The authors examined nine studies of hormone replacement therapy and found that the majority were of such poor methodologic quality that definitive conclusions were precluded. They note that the biologic plausibility of a strong association between hormone replacement therapy and thromboembolism is weak. The risk with hormone therapy would be expected to be lower than that with oral contraceptives because of the physiologic doses used in hormone replacement therapy. It also has not been determined that hormone therapy causes changes in coagulation parameters.
The authors conclude that an association between oral contraceptive use and venous thromboembolism is probably valid, but the magnitude of the risk is likely exaggerated. Results of the pooled analysis demonstrate that avoidance of oral contraceptive use in women with a history of venous thromboembolism is prudent. Women with known thrombophilic status should avoid both oral contraceptive agents and hormone replacement therapy, whether or not they have previously had venous thromboembolism. Because of the paucity of data on an association between hormone therapy and venous thromboembolism, the authors believe more studies are needed before definitive conclusions can be made.

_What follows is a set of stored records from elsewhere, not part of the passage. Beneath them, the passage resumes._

Lemma post_detail_shows (db : DB) (now : datetime) (request : HttpRequest.t)
  (post : Post.t) :
  NoDup (map Post.pk (posts db)) -> In post (posts db) ->
  visible db now post (HttpRequest.user request) = true ->
  post_detail db now request (Post.pk post)
  = render "blog/detail.html"
      (DetailContext.mk post
         (filter (fun c => Comment.post_id c =? Post.pk post) (comments db))
         (if is_authenticated (HttpRequest.user request)
          then Some CommentForm_unbound else None)
         now).
Proof.
  intros Hnd Hin Hvis. unfold post_detail.
  rewrite <- (post_detail_filter db now (HttpRequest.user request) post)
    in Hvis.
  destruct (is_authenticated (HttpRequest.user request));
    rewrite filter_filter_comm,
            (filter_key_unique Post.pk (posts db) post Hnd Hin);
    cbn [filter]; rewrite Hvis; reflexivity.
Qed.

Lemma post_detail_rendered (db : DB) (now : datetime)
  (request : HttpRequest.t) (post_id : Z) (template : string)
  (context : DetailContext.t) :
  post_detail db now request post_id = render template context ->
  In (DetailContext.post context) (posts db)
  /\ Post.pk (DetailContext.post context) = post_id
  /\ visible db now (DetailContext.post context) (HttpRequest.user request)
     = true
  /\ template = "blog/detail.html"
  /\ DetailContext.comments context
     = filter (fun c => Comment.post_id c
                        =? Post.pk (DetailContext.post context))
              (comments db)
  /\ DetailContext.form context
     = if is_authenticated (HttpRequest.user request)
       then Some CommentForm_unbound else None.
Proof.
  unfold post_detail.
  destruct (get_object_or_404 _) as [response|post] eqn:Hget.
  { intros ->. apply get_object_or_404_inl in Hget as [H|H]; discriminate. }
  intros H. injection H as <- <-.
  cbn [DetailContext.post DetailContext.comments DetailContext.form].
  apply get_object_or_404_inr in Hget.
  assert (In post [post]) as Hin by now left.
  rewrite <- Hget in Hin. apply filter_In in Hin as [Hin Hpk].
  apply Z.eqb_eq in Hpk.
  rewrite <- (post_detail_filter db now (HttpRequest.user request) post).
  destruct (is_authenticated (HttpRequest.user request));
    apply filter_In in Hin as [Hin Hvis]; auto 10.
Qed.

(** X5. Time only opens posts up: with the store unchanged, a post the home
    page lists at some instant is listed at every later instant, and a post
    whose detail page is shown to a viewer at some instant is shown to that
    viewer, with the same comments, at every later instant. *)
Theorem shown_posts_stay_shown (db : DB) (now now' : datetime)
  (request : HttpRequest.t) :
  datetime_leb now now' = true ->
  (forall template context,
      index db now request = render template context ->
      exists context',
        index db now' request = render template context'
        /\ forall post,
             In post (map fst (listing (IndexContext.page_obj context))) ->
             In post (map fst (listing (IndexContext.page_obj context'))))
  /\ (NoDup (map Post.pk (posts db)) ->
      forall post_id template context,
        post_detail db now request post_id = render template context ->
        post_detail db now' request post_id
        = render template
            (DetailContext.mk (DetailContext.post context)
                              (DetailContext.comments context)
                              (DetailContext.form context) now')).
Proof.
  intros Hlater. split.
  - intros template context. unfold index.
    destruct (Paginator_get_page _ _) as [page_obj|e] eqn:E; [|discriminate].
    intros H. injection H as <- <-.
    destruct (Paginator_get_page
                (Paginator.new
                   (order_by row_newest_first
                      (annotate_comment_count db
                         (filter (fun p => pub_date__lte now' p
                                           && Post.is_published p
                                           && category__is_published db p)
                                 (posts db)))) 10)
                (page_number request)) as [page_obj'|e] eqn:E';
      [|rewrite get_page_returns in E'; discriminate].
    eexists. split; [reflexivity|]. cbn [IndexContext.page_obj].
    rewrite (listing_of_rows _ _ E), (listing_of_rows _ _ E').
    intros post. rewrite !In_ordered_annotated, !filter_In.
    unfold pub_date__lte. rewrite !andb_true_iff.
    intros [Hin [[Hd Hp] Hc]]. repeat split; try assumption.
    now apply (datetime_leb_trans _ now).
  - intros Hnd post_id template context Hshown.
    pose proof (post_detail_rendered _ _ _ _ Hshown)
      as (Hin & Hpk & Hvis & -> & -> & ->).
    eapply visible_later in Hvis; [|exact Hlater].
    eapply post_detail_shows in Hvis; [|exact Hnd|exact Hin].
    rewrite <- Hpk. exact Hvis.
Qed.

(** ** Requests that change nothing *)

Section StoreUntouched.
Variable category_required location_required default_is_published : bool.
Variable clean_content : QueryDict -> FormErrors + PostContent.t.
Variable clean_profile :
  list User.t -> User.t -> QueryDict
  -> FormErrors + (string * string * string * string).
Variable now : datetime.

(** X6. No view changes the store on a GET, and none changes it for an
    anonymous requester, whatever the method and the submitted data. *)
Theorem reads_and_strangers_leave_the_store (db : DB)
  (request : HttpRequest.t) (post_id comment_id : Z) :
  HttpRequest.method request = GET
  \/ HttpRequest.user request = AnonymousUser ->
  fst (add_comment post_id db request) = db
  /\ fst (PostCreateView category_required location_required clean_content
                         default_is_published now db request) = db
  /\ fst (PostUpdateView category_required location_required clean_content
                         now post_id db request) = db
  /\ fst (PostDeleteView now post_id db request) = db
  /\ fst (CommentUpdateView post_id comment_id db request) = db
  /\ fst (CommentDeleteView post_id comment_id db request) = db
  /\ fst (ProfileUpdateView clean_profile db request) = db.
Proof.
  intros Hquiet.
  unfold add_comment, login_required, PostCreateView, PostUpdateView,
         PostDeleteView, CommentUpdateView, CommentDeleteView,
         ProfileUpdateView, LoginRequiredMixin, AuthorRequiredMixin,
         UserPassesTestMixin, test_func, PostUpdateView_handle,
         PostDeleteView_handle, CommentUpdateView_handle,
         CommentDeleteView_handle, get_post, get_comment, get_object_or_404.
  destruct Hquiet as [-> | ->].
  - destruct (HttpRequest.user request) as [|u]; cbn [is_authenticated negb fst];
      [repeat split|].
    destruct (get (filter (fun p => Post.pk p =? post_id) (posts db)))
      as [post| |];
      destruct (get (filter (fun c => Comment.pk c =? comment_id)
                            (comments db)))
        as [comment| |];
      repeat match goal with
             | |- context [user_is ?a ?b] => destruct (user_is a b)
             end;
      repeat split.
  - cbn [is_authenticated negb fst]. repeat split.
Qed.
(** X8. The join checkpoint.  When an open connection sends [join_room],
    it alone is sent an event, exactly one: the [room_state] with the
    objects the room lists; no room's listing changes; the connection is
    then a member of the room, and the room is the one its later mutations
    act on unless its id is the empty string.  A useRoomSync mirror that
    handles what was sent holds, whatever it held before, exactly the
    room's listing. *)
Theorem join_checkpoint st id socket roomId mirror :
  Relay.sockets st !! id = Some socket →
  let out := Relay.handle id (Relay.event (join_room roomId)) st in
  Wire.inbox id id out
    = [room_state (RoomManager.getRoomObjects roomId (Relay.roomManager st))] ∧
  (∀ other, other ≠ id → Wire.inbox other id out = []) ∧
  (∀ roomId', RoomManager.getRoomObjects roomId' (Relay.roomManager out.1)
              = RoomManager.getRoomObjects roomId' (Relay.roomManager st)) ∧
  id ∈ Relay.members roomId out.1 ∧
  Relay.room_of id out.1 = Relay.truthy (Some roomId) ∧
  RoomSync.objects (Wire.receive_all (Wire.inbox id id out) mirror)
    = RoomManager.getRoomObjects roomId (Relay.roomManager out.1).
Proof.
  intros Hsock. cbv zeta. cbn [Relay.handle]. rewrite Hsock.
  unfold Relay.on_join_room.
  pose proof (getOrCreateRoom_listing (Relay.roomManager st) roomId) as Hlist.
  destruct (RoomManager.getOrCreateRoom roomId (Relay.roomManager st))
    as [room manager'] eqn:Hget. cbn [snd] in Hlist.
  assert (Hmine : Wire.inbox id id
            (Relay.mk manager'
               (<[id := Relay.mkSocket (Some roomId)
                          ({[roomId]} ∪ Relay.joined socket)]>
                  (Relay.sockets st)),
             [Relay.socket_emit
                (room_state (RoomManager.getRoomObjects roomId manager'));
              Relay.console_log
                ("User " +:+ id +:+ " joined room " +:+ roomId)])
          = [room_state (RoomManager.getRoomObjects roomId manager')]).
  { rewrite inbox_emit, decide_True by done. by rewrite inbox_console_log. }
  split_and!.
  - by rewrite Hmine, Hlist.
  - intros other Hne. rewrite inbox_emit, decide_False by done.
    by rewrite inbox_console_log.
  - intros roomId'. cbn [fst Relay.roomManager]. apply Hlist.
  - cbn [fst]. apply elem_of_members. eexists. cbn [Relay.sockets].
    rewrite lookup_insert_eq. split; [done|]. cbn [Relay.joined].
    apply elem_of_union_l. by apply elem_of_singleton.
  - cbn [fst]. unfold Relay.room_of. cbn [Relay.sockets].
    by rewrite lookup_insert_eq.
  - by rewrite Hmine.
Qed.

(** X9. Rooms are isolated from each other at the relay.  Whatever arrives
    from whatever connection, if the listing of a room changes then what
    arrived is an [update_object] or a [create_object] and the room is the
    one the sending connection has joined last. *)
Theorem only_own_room_changes st id inc roomId :
  RoomManager.getRoomObjects roomId
    (Relay.roomManager (Relay.handle id inc st).1)
  ≠ RoomManager.getRoomObjects roomId (Relay.roomManager st) →
  ∃ ev, inc = Relay.event ev ∧ Relay.is_mutation ev = true ∧
        Relay.room_of id st = Some roomId.
Proof.
  intros Hchanged.
  destruct (handle_store id inc st)
    as [Hsame|[(roomId' & _ & Hjoin)|(ev & roomId' & op & -> & Hmut & Hroom & Hop)]].
  - by rewrite Hsame in Hchanged.
  - by rewrite Hjoin, getOrCreateRoom_listing in Hchanged.
  - exists ev. split_and!; [done..|].
    destruct (decide (roomId = roomId')) as [->|Hne]; [done|].
    by rewrite Hop, apply_other_listing in Hchanged.
Qed.

Lemma handle_join st id socket roomId :
  Relay.sockets st !! id = Some socket →
  ∃ manager',
    (Relay.handle id (Relay.event (join_room roomId)) st).1
    = Relay.mk manager'
        (<[id := Relay.mkSocket (Some roomId)
                   ({[roomId]} ∪ Relay.joined socket)]> (Relay.sockets st)).
Proof.
  intros Hsock. cbn [Relay.handle]. rewrite Hsock. unfold Relay.on_join_room.
  destruct (RoomManager.getOrCreateRoom roomId (Relay.roomManager st))
    as [room manager']. by exists manager'.
Qed.
(** * Animinder: chat, match and like services

    A shallow embedding of the synchronisation code of the application:
    [chatService] (thread ids, message send, mark-as-read, thread list),
    [matchService] (match creation and the two-query realtime merge),
    [likeService] (mutual-like check) and the message reconciliation and
    send-failure rollback of [ChatDetailScreen]; further the paging of
    messages, the notification listener, the one-shot listings of matches
    and likes, the time labels of the chat screen and the opening of a chat
    from a match.

    Conventions.
    - JavaScript strings are [string]; characters are compared by code.
    - [Date] values and Firestore timestamps are milliseconds in [Z].
    - A Firestore collection is a finite map from document id to document.
    - A document field that may be absent is an [option].
    - A JavaScript [Map] is an insertion-ordered association list.
    - [Array.prototype.sort] is a stable sort driven by a comparator.
    - The writes of a transaction are applied together or not at all, on the
      store its [transaction.get] read. A read made outside a transaction
      takes the store it saw as a separate argument: other clients may
      commit between that read and the write that follows it. *)

From Stdlib Require Import ZArith String Ascii List Sorted Permutation.
From stdpp Require Import gmap strings list fin_maps pretty.

Local Open Scope string_scope.
Local Open Scope Z_scope.

(** ** JavaScript arrays and strings *)

Module Js.

Section Sorting.
Context {A : Type}.
Variable compareFn : A -> A -> Z.

(** Position of [x] among already sorted later elements: [x] stays in
    front of every element it does not compare greater than, which keeps
    the sort stable. *)
Fixpoint sort_insert (x : A) (l : list A) : list A :=
  match l with
  | [] => [x]
  | y :: l' =>
      if (compareFn x y <=? 0)%Z then x :: y :: l'
      else y :: sort_insert x l'
  end.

editor's note: The recommendation that third-generation oral contraceptive agents be avoided was based on the findings of three epidemiologic case-control studies that linked the use of agents containing desogestrel or gestodene with an increased risk of nonfatal venous thromboembolism, as compared with the risk associated with oral contraceptives that contain levonorgestrel. The increase was 10 to 15 cases of venous thromboembolism per 100,000 in users of oral contraceptive agents that contain levonorgestrel and 20 to 30 cases per 100,000 in women taking oral contraceptives that contain gestodene or desogestrel. A fourth study, which was not part of the original investigation that led to the recommendation that third-generation agents be avoided, evaluated 12 oral contraceptive formulations and demonstrated no risk differences for venous thromboembolism among the various agents, including those containing gestodene and desogestrel. Epidemiologic studies have demonstrated that the risk of thromboembolism is related to the estrogen component, because the progestational agent has little effect on clotting parameters and is not thrombophilic. For this reason, the biologic plausibility of the results of the three case-control studies is weak.—b.a.